(...)
Hacia el final de nuestra anteúltima entrevista, ocurre algo que es digno
de interés. M. le dice a la psicóloga social del hogar “Hay quilombo con ella”, refiriéndose a mí. Al preguntarle por qué,
afirma “Porque vos decís que venís y
después no venís una mierda”. Es algo que se repetía.
Encuentros anteriores a ese habían
terminado con frases similares: “Me decís
que venís y no venís un sorete”. Es por eso que, desde mi lugar, había
comenzado a pensar qué sucedía. Yo asistía al hogar, como el primer día,
respetando nuestro encuadre. En las ocasiones puntuales en las que, por
imprevistos, no podía ir, siempre se lo anticipaba. No había problema alguno.
Es así que empecé a pensar sobre el hecho de que, tal vez, alguien antes de mí no fue. Alguien que dijo que iba a ir y
no fue.
“Mi mujer
es una hija de puta que mientras yo estaba internado se cogía a otro”, “Me dejó
tirado en un hospital, ella me dijo ‘si vos caminas, o si quedas en silla de
ruedas, yo voy a estar con vos’, ¿y vos la ves? Yo no la veo. A mí me cagas y
te puedo dejar pasar una, dos, pero a la tercera te mando a la concha que te
parió”. Era más claro de
lo que parecía. Me lo había contado en la primera y en la séptima entrevista. Alguien
de las características que ahora me transfería era la mamá de Natalia, su mujer
de Chaco. Fue ella quien, hace años, le había dicho que iba a estar y no
estaba. Fue ella quién lo engañó.
Sin embargo, tenía que haber alguien más.

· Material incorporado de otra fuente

(** *** Reconciliation under [present] and [latest] *)



Lemma install_loop_not_latest module st names :
  State_eqb st latest = false ->
  forall un s,
  exists evs s' un',
    for_each names (un, false) (install_packages_body module st) s
      = (Ret (un', false), s') /\
    trace s' = (trace s ++ evs)%list /\
    map ev_tag evs = map TInfo names.
Proof.
  intros Hst. induction names as [|n names IH]; intros un s.
  - exists [], s, un. unfold ret. simpl. now rewrite app_nil_r.
  - destruct (installed_at (world s) n) eqn:Hi.
    + rewrite install_step_present by assumption.
      destruct (IH un (call_state (TInfo n) (info_cmd n) s))
        as (evs & s' & un' & Hrun & Htr & Ht).
      exists (call_event (TInfo n) (info_cmd n) (world s) :: evs), s', un'.
      split; [exact Hrun|]. rewrite Htr. simpl.
      now rewrite call_event_tag, Ht, <- app_assoc.
    + rewrite install_step_missing by assumption.
      destruct (IH (un ++ [n])%list (call_state (TInfo n) (info_cmd n) s))
        as (evs & s' & un' & Hrun & Htr & Ht).
      exists (call_event (TInfo n) (info_cmd n) (world s) :: evs), s', un'.
      split; [exact Hrun|]. rewrite Htr. simpl.
      now rewrite call_event_tag, Ht, <- app_assoc.
Qed.

Lemma info_tags_need_no_latest evs names :
  map ev_tag evs = map TInfo names ->
  forallb (fun e => negb (needs_latest (ev_tag e))) evs = true.
Proof.
  revert names. induction evs as [|e evs IH]; intros [|n names] H;
    try discriminate; [reflexivity|].
  simpl in H. injection H as He H. simpl. rewrite He. simpl. eauto.
Qed.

Él lo dijo: “Te puedo dejar pasar una, dos, pero a la tercera
te mando a la concha que te parió”. Si yo era la tercera, su mujer de Chaco
ocupaba otro de los lugares, quedaba uno libre.
“Yo me
enteré que cuando mi vieja estaba enferma mi viejo estaba con una vecina”, dijo en el encuentro número doce. Y así parece
completarse el lugar faltante. Su padre engañó a la mujer que M. más quiso, a
su madre, de la misma forma que luego fue engañado él. Podemos pensar que M.
fue abandonado, tras el accidente de su pierna, de igual manera que su madre,
por su padre, durante su enfermedad.
De aquí se derivaría la insistencia del
reproche que, como pudimos ver, no iba dirigido a mi pero estaba fundado en otras ausencias significativas. Me pareció importante recordarle a M.,
entonces, que nos quedaban pocos encuentros. Se trataba de una cuestión ética.

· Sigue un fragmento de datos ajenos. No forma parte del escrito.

Definition set_updatedAt (v : JS.Date) (a : t) : t :=
  {| _id := a.(_id); appointmentId := a.(appointmentId); patient := a.(patient);
     dentist := a.(dentist); appointmentDate := a.(appointmentDate);
     startTime := a.(startTime); endTime := a.(endTime);
     duration := a.(duration); status := a.(status);
     treatments := a.(treatments); cost := a.(cost);
     cancellation := a.(cancellation); rescheduling := a.(rescheduling);
     createdAt := a.(createdAt); updatedAt := v |}.

(** The collection, in the order [findOne] scans it. *)
Definition Collection := list t.

Definition findById (docs : Collection) (id : ObjectId) : option t :=
  find (fun a => (a.(_id) =? id)%N) docs.

(** Writing a document back replaces the stored one with the same [_id]. *)
Definition store (docs : Collection) (doc : t) : Collection :=
  map (fun a => if (a.(_id) =? doc.(_id))%N then doc else a) docs.

(** *** Static [checkConflict]

    The filter document of the query, as a predicate on a stored
    appointment. [excludeId] is [null] by default; an id given is
    truthy. *)
Definition conflictQuery (dentistId : ObjectId) (appointmentDate' : JS.Date)
           (startTime' endTime' : string) (excludeId : option ObjectId) (a : t) : bool :=
  (a.(dentist) =? dentistId)%N
  && (a.(appointmentDate) =? appointmentDate')
  && negb (existsb (Status_eqb a.(status)) [cancelled; no_show])
  && (JS.lt a.(startTime) endTime' && JS.gt a.(endTime) startTime')
  && match excludeId with
     | Some id => negb (a.(_id) =? id)%N
     | None => true
     end.

(** [this.findOne(query)]: the first match, or [null]. *)
Definition checkConflict (docs : Collection) (dentistId : ObjectId)
           (appointmentDate' : JS.Date) (startTime' endTime' : string)
           (excludeId : option ObjectId) : option t :=
  find (conflictQuery dentistId appointmentDate' startTime' endTime' excludeId) docs.

Section Methods.
Variable LocalTZA : Z -> bool -> Z.

(** *** Virtuals *)

(** [appointmentDateTime]: [null] without a start time, else the appointment
    date with its clock set to the start time. *)
Definition appointmentDateTime (this : t) : option JS.Num :=
  if negb (JS.truthy this.(startTime)) then None
  else
    let '(hours, minutes) := JS.hourMinute this.(startTime) in
    Some (JS.setHours LocalTZA this.(appointmentDate) hours minutes).

Definition appointmentEndDateTime (this : t) : option JS.Num :=
  if negb (JS.truthy this.(endTime)) then None
  else
    let '(hours, minutes) := JS.hourMinute this.(endTime) in
    Some (JS.setHours LocalTZA this.(appointmentDate) hours minutes).


(** *** [pre('save')] middleware *)

(** [APT<yyyymmdd><count + 1, three digits>], from the number of
    appointments created since local midnight. [slice(0, 10)] of the ISO
    string is taken on its date part, which is at least that long. *)
Definition generateAppointmentId (now : JS.Date) (docs : Collection) : string :=
  let today := JS.removeDashes (substring 0 10 (JS.isoDate now)) in
  let count :=
    Z.of_nat (List.length
      (filter (fun a => JS.startOfDay LocalTZA now <=? a.(createdAt)) docs)) in
  "APT" ++ today ++ JS.padStart 3 "0" (JS.toString (count + 1)).

Definition preSaveAppointmentId (now : JS.Date) (docs : Collection) (this : t) : t :=
  if negb (JS.truthy this.(appointmentId))
  then set_appointmentId (generateAppointmentId now docs) this
  else this.

Definition preSaveDuration (this : t) : t :=
  if JS.truthy this.(startTime) && JS.truthy this.(endTime)
  then
    let startTotalMinutes := JS.toMinutes this.(startTime) in
    let endTotalMinutes := JS.toMinutes this.(endTime) in
    set_duration (JS.sub endTotalMinutes startTotalMinutes) this
  else this.

(** [await this.save()] on a document loaded from the collection: the two
    [pre('save')] hooks run in the order they were registered, the
    [timestamps] option refreshes [updatedAt], and the document is
    written back. Returns the collection and the document as it now
    is in memory. The values saved are taken to satisfy the schema's
    validators. *)
Definition save (now : JS.Date) (docs : Collection) (this : t) : Collection * t :=
  let this1 := preSaveAppointmentId now docs this in
  let this2 := preSaveDuration this1 in
  let this3 := set_updatedAt now this2 in
  (store docs this3, this3).

(** *** Instance methods *)

Definition cancel (now : JS.Date) (docs : Collection) (this : t)
           (reason : option string) (cancelledBy : Actor.t) (refundAmount : Z)
  : Collection * t :=
  let this1 := set_status cancelled this in
  let this2 :=
    set_cancellation
      {| Cancellation.reason := reason;
         Cancellation.cancelledBy := Some cancelledBy;
         Cancellation.cancelledAt := Some now;
         Cancellation.refundAmount := Some refundAmount |} this1 in
  save now docs this2.

Definition reschedule (now : JS.Date) (docs : Collection) (this : t)
           (newDate : JS.Date) (newStartTime newEndTime : string)
           (reason : option string) (rescheduledBy : Actor.t)
  : Collection * t :=
  let this1 :=
    set_rescheduling
      {| Rescheduling.originalDate := Some this.(appointmentDate);
         Rescheduling.originalTime := Some this.(startTime);
         Rescheduling.reason := reason;
         Rescheduling.rescheduledBy := Some rescheduledBy;
         Rescheduling.rescheduledAt := Some now |} this in
  let this2 := set_appointmentDate newDate this1 in
  let this3 := set_startTime newStartTime this2 in
  let this4 := set_endTime newEndTime this3 in
  let this5 := set_status rescheduled this4 in
  save now docs this5.
End Methods.

(** [Appointment.findByIdAndUpdate(id, update, { new: true })]: no
    [pre('save')] hook runs; [timestamps] still refreshes [updatedAt]. *)
Definition findByIdAndUpdate (now : JS.Date) (docs : Collection) (id : ObjectId)
           (update : t -> t) : Collection * option t :=
  match findById docs id with
  | None => (docs, None)
  | Some doc =>
      let doc' := set_updatedAt now (update doc) in
      (store docs doc', Some doc')
  end.

(** The collection without its first document of the given id. *)
Fixpoint removeById (docs : Collection) (id : ObjectId) : Collection :=
  match docs with
  | [] => []
  | a :: rest => if (a.(_id) =? id)%N then rest else a :: removeById rest id
  end.

(** [Appointment.findByIdAndDelete(id)]: the document removed, or [null]. *)
Definition findByIdAndDelete (docs : Collection) (id : ObjectId) : Collection * option t :=
  match findById docs id with
  | None => (docs, None)
  | Some doc => (removeById docs id, Some doc)
  end.

End Appointment.

(** ** The other collections and the request *)

Module Patient.
Record t : Type := { _id : ObjectId; userId : ObjectId }.

(** [Patient.findOne({ userId })]. *)
Definition findOne (docs : list t) (userId' : ObjectId) : option t :=
  find (fun p => (p.(userId) =? userId')%N) docs.
End Patient.

(** The database the handlers run against. *)
Record Db : Type := {
  appointments : Appointment.Collection;
  dentists : list Dentist.t;
  patients : list Patient.t
}.

Definition set_appointments (docs : Appointment.Collection) (db : Db) : Db :=
  {| appointments := docs; dentists := db.(dentists); patients := db.(patients) |}.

Por estar puesta yo en el lugar de mujer y haber despertado todas estas cosas,
concomitantes a la posición, era necesario introducir un quiebre en la regla
que parecía operar para él.
En esa anteúltima entrevista le aclaro que
yo iba al hogar, a verlo los días
acordados, y que nos quedaban pocos encuentros. Al preguntarme por qué,
respondo diciéndole que yo le había dicho, a comienzos del año, que solo iba a ir hasta
noviembre. Le pregunto si lo recuerda y me responde con algo que no considero una
pregunta sino, más bien, una afirmación:
“Pero ustedes vienen todo noviembre”. “No, M. Yo vengo solo un par de días en
noviembre, y ya no vengo más”,
fue lo que le dije.
En el campo del psicoanálisis nunca
podemos estar seguros de las consecuencias que tienen nuestras palabras en el
paciente. Sin embargo, creo que el hecho de haberme posicionado de manera
diferente introdujo un corte en aquello que M. esperaba. Fue necesario decirle
con firmeza y sin reparos que, luego de unos días, no iba a volver al hogar. No
fue la misma postura que tuvo su mujer, que prometió lo que no cumplió y lo
engañó; al igual que su padre, que abandonó a su madre en una situación
similar. Yo estaba ahí para jugar un nuevo papel que, pienso, tuvo sus efectos.